Feature request: Pause Online Orders if Certain Number of Orders is Reached Within a Set Timeframe

Square allows the ability to temporarily pause online orders, and also allows staggering of orders, but customers seem to ignore the assigned pick up time and show up right away anyway-- and then have to wait, while staff has to rush to try to get a blitz of online orders done-- along with fulfilling orders placed by customers in person.

 

Another solution that Square offers is to allow online pickups within preassigned time frames, but we need a smarter more proactive solution that pauses acceptance of online orders after a preassigned threshold is met. 

 

Again, staggering orders means nothing if the customers don't pay attention to the assigned time.

 

We need a smarter solution (as outlined above).

 

Thank you!

12 Replies
Square Champion

@phillynook 

I’ve had this exact problem, and here’s what I’ve learned:

You don’t need a “smart auto-pause.”
You need a system—and you have to use it.

If customers are ignoring pickup times, you’ve got two real issues:

  1. They’re being trained—by you—that it’s okay to show up early and still get served fast.

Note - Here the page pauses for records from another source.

(** C9 as the program has it.  At every point [s] of a run of [main]:

    - one line has been written for every probe that is over, and none
      else; the lines stand in the order of the probes, and the line of a
      probe is ["Failed to send ICMP packet"] exactly when its [sendto]
      failed, so that a probe whose send fails gets that line and no
      timeout line, and no probe that was sent gets it;
    - the next step is defined, and what it writes is fixed by what it
      meets.  At the head of the loop a failed [sendto] ends the probe
      with the send-failure line, and a successful one writes nothing
      and starts the wait.  In the wait loop a spent budget or a failed
      read ends the probe with ["Request timed out"]; a datagram that
      matches ends it with
      ["64 bytes from 8.8.8.8: icmp_seq=S ttl=T time=M ms"], where 64 and
      8.8.8.8 are the constants of the program (the size of its own
      packet and its target), S is the outstanding sequence number, T is
      the TTL of the reply's IP header and M is the latency in
      milliseconds as a double in fixed notation, with two decimals for
      every latency that fits the 64-bit nanosecond count of the clock;
      a datagram that does not match writes nothing and the wait goes on. *)
Theorem one_line_per_probe (n : nat) (s : State) :
  main host w n = Some s ->
  (length (output s) + in_flight (pc s))%nat = sends s
  /\ (forall (i : nat) (l : Line),
        output s !! i = Some l -> (l = SendFailedLine <-> sendto w i <= 0))
  /\ exists s',
       step host w s = Some s'
       /\ (pc s = LoopHead \/ exists start, pc s = WaitHead start)
       /\ (pc s = LoopHead ->
           (sendto w (sends s) <= 0 ->
            pc s' = LoopHead /\ output s' = output s ++ [SendFailedLine]
            /\ render SendFailedLine
               = ("Failed to send ICMP packet" ++ String "010" "")%string)
           /\ (0 < sendto w (sends s) ->
               pc s' = WaitHead (now w (clock_reads s)) /\ output s' = output s))
       /\ (forall start, pc s = WaitHead start ->
           (budget_left w s start = false \/ recvfrom w (recvs s) = None ->
            pc s' = LoopHead /\ output s' = output s ++ [TimedOutLine]
            /\ render TimedOutLine = ("Request timed out" ++ String "010" "")%string)
           /\ (forall d, budget_left w s start = true ->
                         recvfrom w (recvs s) = Some d ->
               exists r,
                 parse host (recv_buffer (received d s))
                       (Z.of_nat (length (take BUFFER_SIZE d))) = Some r
                 /\ (is_match w (sequence s) r = true ->
                     let ns := now w (S (clock_reads s)) - start in
                     let l := EchoReplyLine (sequence s) (reply_ttl r) ns in
                     pc s' = LoopHead /\ output s' = output s ++ [l]
                     /\ render l
                        = ("64 bytes from 8.8.8.8: icmp_seq=" ++ dec (sequence s)
                             ++ " ttl=" ++ dec (reply_ttl r)
                             ++ " time=" ++ millis_text ns
                             ++ " ms" ++ String "010" "")%string
                     /\ (- 2 ^ 63 <= ns < 2 ^ 63 -> two_decimals (millis_text ns)))
                 /\ (is_match w (sequence s) r = false ->
                     pc s' = WaitHead start /\ output s' = output s))).
Proof.
  intros Hs.
  destruct (probe_lines_invariant n)
    as (s1 & Hs1 & Hwf & Hcount & Hret & Hlen & Hlines & _).
  rewrite Hs in Hs1. injection Hs1 as <-.
  split; [exact Hlen |]. split; [exact Hlines |].
  destruct (step_transition host w s Hwf) as (s' & Hstep & Ht).
  exists s'. split; [exact Hstep |].
  destruct Ht as [Hpc Hle | Hpc | m Hpc _ _ Hsend | m Hpc _ _ Hsend
                  | start Hpc Hb | start Hpc Hb Hr
                  | start d r Hpc Hb Hr Hparse Hmatch
                  | start d r Hpc Hb Hr Hparse Hmatch];
    try (exfalso; lia); try (exfalso; exact (Hret Hpc)).
  - (* the send failed *)
    split; [left; exact Hpc |]. split; [| intros start Hstart; congruence].
    intros _. split; [intros _; repeat split | intros Hok; lia].
  - (* the probe is out *)
    split; [left; exact Hpc |]. split; [| intros start Hstart; congruence].
    intros _. split; [intros Hfail; lia | intros _; split; reflexivity].
  - (* the budget is spent *)
    split; [right; exists start; exact Hpc |]. split; [intros H; congruence |].
    intros start' Hstart. rewrite Hpc in Hstart. injection Hstart as <-.
    split; [intros _; repeat split | intros d Hb'; congruence].
  - (* the read failed *)
    split; [right; exists start; exact Hpc |]. split; [intros H; congruence |].
    intros start' Hstart. rewrite Hpc in Hstart. injection Hstart as <-.
    split; [intros _; repeat split | intros d _ Hr'; congruence].
  - (* a datagram that does not match *)
    split; [right; exists start; exact Hpc |]. split; [intros H; congruence |].
    intros start' Hstart. rewrite Hpc in Hstart. injection Hstart as <-.
    split; [intros [H | H]; congruence |].
    intros d' _ Hr'. rewrite Hr in Hr'. injection Hr' as <-.
    exists r. split; [exact Hparse |].
    split; [intros H; congruence | intros _; split; reflexivity].
  - (* a datagram that matches *)
    split; [right; exists start; exact Hpc |]. split; [intros H; congruence |].
    intros start' Hstart. rewrite Hpc in Hstart. injection Hstart as <-.
    split; [intros [H | H]; congruence |].
    intros d' _ Hr'. rewrite Hr in Hr'. injection Hr' as <-.
    exists r. split; [exact Hparse |].
    split; [| intros H; congruence].
    intros _. cbv zeta.
    assert (Hseq : reply_sequence r = sequence s)
      by (apply is_match_iff in Hmatch; tauto).
    cbn [pc output set_pc emit]. rewrite Hseq.
    split; [reflexivity |]. split; [reflexivity |]. split; [reflexivity |].
    intros Hns. unfold millis_text.
    apply fixed2_two_decimals, millis_finite, Hns.
Qed.
(** * Shot continuity and pipeline state of the music-video engine

    A shallow embedding of the continuity lookups, the request shaping and
    the per-shot status updates of the application component (App.tsx), of
    the storyboard view (components/Storyboard.tsx) and of the service layer
    (services/geminiService.ts), with the data model of types.ts.

    Conventions.  A JavaScript value that may be [undefined] or [null] is an
    [option]; array indices are integers ([Z]), so that [a[i - 1]] at [i = 0]
    is the out-of-range read the source performs; asynchronous handlers are
    functions from the state snapshot they close over to the list of setter
    and host calls they issue, and every setter call is applied to the live
    state by [App.apply_action]. *)

From stdpp Require Import base option list sets strings.
From Stdlib Require Import ZArith QArith.

Local Open Scope string_scope.
Local Open Scope list_scope.
Local Open Scope Z_scope.

(** ** JavaScript primitives used by the sources *)
Module JS.

(** Truthiness of an optional string: [undefined] and the empty string are
    falsy. *)
Definition truthy (v : option string) : bool :=
  match v with
  | Some s => negb (String.eqb s EmptyString)
  | None => false
  end.

(** [a || b] on optional strings. *)
Definition or_else (a : option string) (b : string) : string :=
  match a with
  | Some s => if String.eqb s EmptyString then b else s
  | None => b
  end.

(** [arr[i]]: [undefined] outside [0 .. length - 1]. *)
Definition get {A} (arr : list A) (i : Z) : option A :=
  if i <? 0 then None else arr !! Z.to_nat i.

  2. Your kitchen throughput isn’t matching your order pacing, meaning prep times and batch sizes need rebalancing.

What’s worked for us:

  • Adjust prep times by dish. Some items need longer buffer.

  • Set tighter windows: fewer orders per 15 min, but increase that number if you’ve got a crew that can handle it.

  • During blitz periods, I do pause orders manually. It takes 5 seconds. You can also tap individual orders to delay fulfillment time.

You’re not wrong to want a smarter system—but don’t rely on automation to replace operator discipline. Square gives us solid controls; we just have to use them consistently.

We run four cafes with heavy online volume. I’ve never seen a single tech solution that replaces having a human with eyes on the flow.

Don't mistake customer service for lack of standards.  Be the best, not the best at accommodating a few.  And just for the record, I remember when we had NONE of the pacing that we have now with square online.  I personally have been in many of the betas rolling out these features and maybe soon we can skip to the AI enabled feature to have the machine monitor our order volume, product mix, and staffing to know dynamically and intelligently when an order will be done based on all those factors and the weather.

 

Donnie

Breaker of Things | Builder of Systems

Donnie
Multi-Unit Manager | Founder, Table & Ledger
tableandledger.com

Square AI Champion | Using Square since July, 2017

"Good judgment comes from experience, and experience comes from bad judgment."

"You can have everything in life you want, if you will just help other people get what they want." - Z.Z.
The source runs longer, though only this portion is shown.